:: ENTRIES PROVIDED

(** X8: in a snapshot the congress range is the least and the greatest
    congress of the bill records, and its start is at least the target
    congress. *)
Theorem congress_range_bounds (rt : Runtime)
    (bills_csv : list BillsCsv.row)
    (legislators_csv : list LegislatorsCsv.row)
    (bill_sponsors_csv : list Sponsors.row)
    (bill_policies_csv : list Policies.row)
    (bill_policy_links_csv : list Links.row)
    (target_congress : option Z) (snap : Snapshot) :
  prepare_network_data rt bills_csv legislators_csv bill_sponsors_csv
    bill_policies_csv bill_policy_links_csv target_congress = Ok snap →
  let range := congress_range (metadata snap) in
  range.1 ∈ Bill.congress <$> bills snap
  ∧ range.2 ∈ Bill.congress <$> bills snap
  ∧ Forall (λ bill, range.1 ≤ Bill.congress bill ≤ range.2) (bills snap)
  ∧ default 117 target_congress ≤ range.1.
Proof.
  intros Hrun range.
  pose proof (prepare_network_data_metadata _ _ _ _ _ _ _ _ Hrun)
    as (Hlo & Hhi & _).
  apply prepare_network_data_Ok in Hrun as (_ & _ & Hbills & _).
  cbv zeta in Hlo, Hhi, Hbills. fold range in Hlo, Hhi.
  set (bills_df := (load_and_clean_data _ _ _ _ _ _ _).1.1.1) in *.
  assert (Bill.congress <$> bills snap = Bills.congress <$> bills_df) as Hcs.
  { rewrite Hbills. unfold process_bills. rewrite <- list_fmap_compose.
    by apply list_fmap_ext. }
  assert (Bills.congress <$> bills_df ≠ []) as Hne.
  { intros Hnil. by rewrite Hnil in Hlo. }
  destruct (congress_range_Ok _ Hne) as [Hmin Hmax].
  rewrite Hmin in Hlo. rewrite Hmax in Hhi.
  injection Hlo as Hlo. injection Hhi as Hhi.
  destruct (Bills.congress <$> bills_df) as [|c cs] eqn:Hcongress; [done|].
  simpl in Hlo, Hhi.
  destruct (foldl_min_spec c cs) as [Hmin_in Hmin_le].
  destruct (foldl_max_spec c cs) as [Hmax_in Hmax_le].
  rewrite Hlo in Hmin_in, Hmin_le. rewrite Hhi in Hmax_in, Hmax_le.
  assert (Forall (λ x, range.1 ≤ x ≤ range.2) (Bill.congress <$> bills snap))
    as Hall.
  { rewrite Hcs. rewrite Forall_forall in Hmin_le, Hmax_le.
    apply Forall_forall. intros x Hx. split; auto. }
  split_and!.
  - by rewrite Hcs.
  - by rewrite Hcs.
  - by apply Forall_fmap in Hall.
  - rewrite <- Hcongress in Hmin_in.
    apply list_elem_of_fmap in Hmin_in as (row & Heq & Hrow).
    apply elem_of_bills_df in Hrow as (b & ? & ? & _ & Hc & _ & _ & Hb).
    rewrite Heq, Hb. simpl. unfold default_target_congress in Hc. done.
Qed.

Lemma congress_range_bounds_witness :
  ∃ snap,
    prepare_network_data reference_runtime mixed_bills [] [] [] []
      (Some 118) = Ok snap
    ∧ congress_range (metadata snap) = (118, 118).
Proof.
  destruct (prepare_network_data reference_runtime mixed_bills [] [] [] []
              (Some 118)) as [snap|e] eqn:Hrun.
  - exists snap. split; [reflexivity|].
    destruct (congress_range_bounds reference_runtime mixed_bills [] [] [] []
                (Some 118) snap Hrun) as (Hlo & Hhi & _).
    assert (Bill.congress <$> bills snap = [118]) as Hcs.
    { vm_compute in Hrun. injection Hrun as <-. reflexivity. }
    rewrite Hcs in Hlo, Hhi.
    apply list_elem_of_singleton in Hlo, Hhi.
    destruct (congress_range (metadata snap)). simpl in *. congruence.
  - exfalso. vm_compute in Hrun. discriminate Hrun.
Defined.


(** ** The active set in the snapshot *)

(** X9: metrics exist for exactly the ids that are an endpoint of a
    record, whether or not the legislators table knows them. *)
Theorem stats_keys_active (legislators : list Legislator.t)
    (cs : list Collaboration) :
  dom (calculate_sponsor_stats legislators cs) = active_legislators_of cs.
Proof.
  apply set_eq. intros x.
  rewrite elem_of_dom, elem_of_active_legislators_of.
  by destruct (calculate_sponsor_stats_lookup legislators cs x)
    as (_ & _ & _ & _ & _ & Hdom).
Qed.

Lemma active_rows_and_nodes (active : gset string)
    (legislators_csv : list LegislatorsCsv.row) :
  filter (λ leg, Legislator.id leg ∈ active)
    (create_legislator_nodes (clean_legislator <$> legislators_csv))
  = create_legislator_nodes
      (filter (λ row, Legislators.bioguide_id row ∈ active)
         (clean_legislator <$> legislators_csv)).
Proof.
  unfold create_legislator_nodes.
  induction (clean_legislator <$> legislators_csv) as [|row l IH]; [done|].
  rewrite fmap_cons, !filter_cons. simpl.
  destruct (decide (Legislators.bioguide_id row ∈ active));
    [rewrite fmap_cons|]; by rewrite IH.
Qed.

Lemma length_filter_fmap {A B : Type} `{EqDecision B} (f : A → B) (y : B)
    (l : list A) :
  length (filter (λ z, z = y) (f <$> l))
  = length (filter (λ x, f x = y) l).
Proof.
  induction l as [|x l IH]; [done|].
  rewrite fmap_cons, !filter_cons.
  destruct (decide (f x = y)); simpl; by rewrite IH.
Qed.

Lemma attach_filter_ids (metrics : gmap string Metrics)
    (active : gset string) (legislators_csv : list LegislatorsCsv.row) :
  Legislator.id
    <$> (attach_metrics metrics
           <$> filter (λ leg, Legislator.id leg ∈ active)
                 (create_legislator_nodes
                    (clean_legislator <$> legislators_csv)))
  = filter (λ x, x ∈ active)
      (LegislatorsCsv.bioguide_id <$> legislators_csv).
Proof.
  rewrite <- list_fmap_compose. unfold create_legislator_nodes.
  induction legislators_csv as [|row l IH]; [done|].
  rewrite !fmap_cons, !filter_cons. simpl.
  destruct (decide (LegislatorsCsv.bioguide_id row ∈ active)).
  - rewrite fmap_cons. simpl. rewrite attach_metrics_id. simpl.
    f_equal. apply IH.
  - apply IH.
Qed.

(** X10: the legislators of a snapshot are the rows of the legislators
    table whose id is an endpoint of a record, in table order, a repeated
    row being kept as often as it occurs. *)
Theorem snapshot_legislators_in_table_order (rt : Runtime)
    (bills_csv : list BillsCsv.row)
    (legislators_csv : list LegislatorsCsv.row)
    (bill_sponsors_csv : list Sponsors.row)
    (bill_policies_csv : list Policies.row)
    (bill_policy_links_csv : list Links.row)
    (target_congress : option Z) (snap : Snapshot) :
  prepare_network_data rt bills_csv legislators_csv bill_sponsors_csv
    bill_policies_csv bill_policy_links_csv target_congress = Ok snap →
  Legislator.id <$> legislators snap
  = filter (λ x, x ∈ active_legislators_of (collaborations snap))
      (LegislatorsCsv.bioguide_id <$> legislators_csv).
Proof.
  intros (Hcs & Hlegs & _)%prepare_network_data_Ok.
  cbv zeta in Hcs, Hlegs. rewrite <- Hcs in Hlegs. rewrite Hlegs.
  apply attach_filter_ids.
Qed.

Lemma snapshot_legislators_in_table_order_witness :
  ∃ snap,
    prepare_network_data reference_runtime two_bills two_legislators
      shared_sponsors [] [] None = Ok snap
    ∧ Legislator.id <$> legislators snap
      = filter (λ x, x ∈ active_legislators_of (collaborations snap))
          ["P1"; "P2"].
Proof.
  destruct (prepare_network_data reference_runtime two_bills two_legislators
              shared_sponsors [] [] None) as [snap|e] eqn:Hrun.
  - exists snap. split; [reflexivity|].
    apply (snapshot_legislators_in_table_order reference_runtime two_bills
             two_legislators shared_sponsors [] [] None snap Hrun).
  - exfalso. vm_compute in Hrun. discriminate Hrun.
Defined.

(** X11: the party distribution of a snapshot counts, for each party, the
    legislators of the snapshot of that party, and the counts of the
    snapshot are the lengths of its lists. *)
Theorem party_distribution_counts (rt : Runtime)
    (bills_csv : list BillsCsv.row)
    (legislators_csv : list LegislatorsCsv.row)
    (bill_sponsors_csv : list Sponsors.row)
    (bill_policies_csv : list Policies.row)
    (bill_policy_links_csv : list Links.row)
    (target_congress : option Z) (snap : Snapshot) :
  prepare_network_data rt bills_csv legislators_csv bill_sponsors_csv
    bill_policies_csv bill_policy_links_csv target_congress = Ok snap →
  (∀ party,
     default 0%nat (party_distribution (metadata snap) !! party)
     = length (filter (λ leg, Legislator.party leg = party)
                 (legislators snap)))
  ∧ sum_values id (party_distribution (metadata snap))
    = total_legislators (metadata snap)
  ∧ total_legislators (metadata snap) = length (legislators snap)
  ∧ total_bills (metadata snap) = length (bills snap)
  ∧ metadata_total_collaborations (metadata snap)
    = length (collaborations snap).
Proof.
  intros Hrun.
  pose proof (prepare_network_data_metadata _ _ _ _ _ _ _ _ Hrun)
    as (_ & _ & Hb & Hc & Hl & Hdist & _).
  apply prepare_network_data_Ok in Hrun as (Hcs & Hlegs & _).
  cbv zeta in Hcs, Hlegs. rewrite <- Hcs in Hlegs.
  set (active := active_legislators_of (collaborations snap)) in *.
  assert (Legislator.party <$> legislators snap
          = Legislators.party
              <$> filter (λ row, Legislators.bioguide_id row ∈ active)
                    (clean_legislator <$> legislators_csv)) as Hparties.
  { rewrite Hlegs, active_rows_and_nodes. unfold create_legislator_nodes.
    rewrite <- !list_fmap_compose. apply list_fmap_ext.
    intros i row _. simpl. by rewrite attach_metrics_party. }
  rewrite Hdist, <- Hparties.
  assert (∀ xs : list string,
            sum_values id (value_counts xs) = length xs) as Hsum.
  { intros xs. unfold value_counts.
    induction xs as [|x xs IH] using rev_ind.
    - apply sum_values_empty.
    - rewrite foldl_snoc, sum_values_incr, IH, length_app. simpl. lia. }
  split_and!; try done.
  - intros party. unfold value_counts.
    rewrite foldl_incr_lookup, lookup_empty. simpl.
    apply length_filter_fmap.
  - by rewrite Hsum, Hl, length_fmap.
Qed.

Lemma party_distribution_counts_witness :
  ∃ snap,
    prepare_network_data reference_runtime two_bills two_legislators
      shared_sponsors [] [] None = Ok snap
    ∧ sum_values id (party_distribution (metadata snap))
      = total_legislators (metadata snap).
Proof.
  destruct (prepare_network_data reference_runtime two_bills two_legislators
              shared_sponsors [] [] None) as [snap|e] eqn:Hrun.
  - exists snap. split; [reflexivity|].
    apply (party_distribution_counts reference_runtime two_bills
             two_legislators shared_sponsors [] [] None snap Hrun).
  - exfalso. vm_compute in Hrun. discriminate Hrun.
Defined.


(** ** [convert_to_serializable] *)

Section convert.
Context {F : Type}.
Implicit Types (obj : pyobj F).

::::

-- TASK INSTRUCTIONS --
Copy out each line of the records where the word "Hbills" appears.

-- RESULT --
  apply prepare_network_data_Ok in Hrun as (_ & _ & Hbills & _).
  cbv zeta in Hlo, Hhi, Hbills. fold range in Hlo, Hhi.
  { rewrite Hbills. unfold process_bills. rewrite <- list_fmap_compose.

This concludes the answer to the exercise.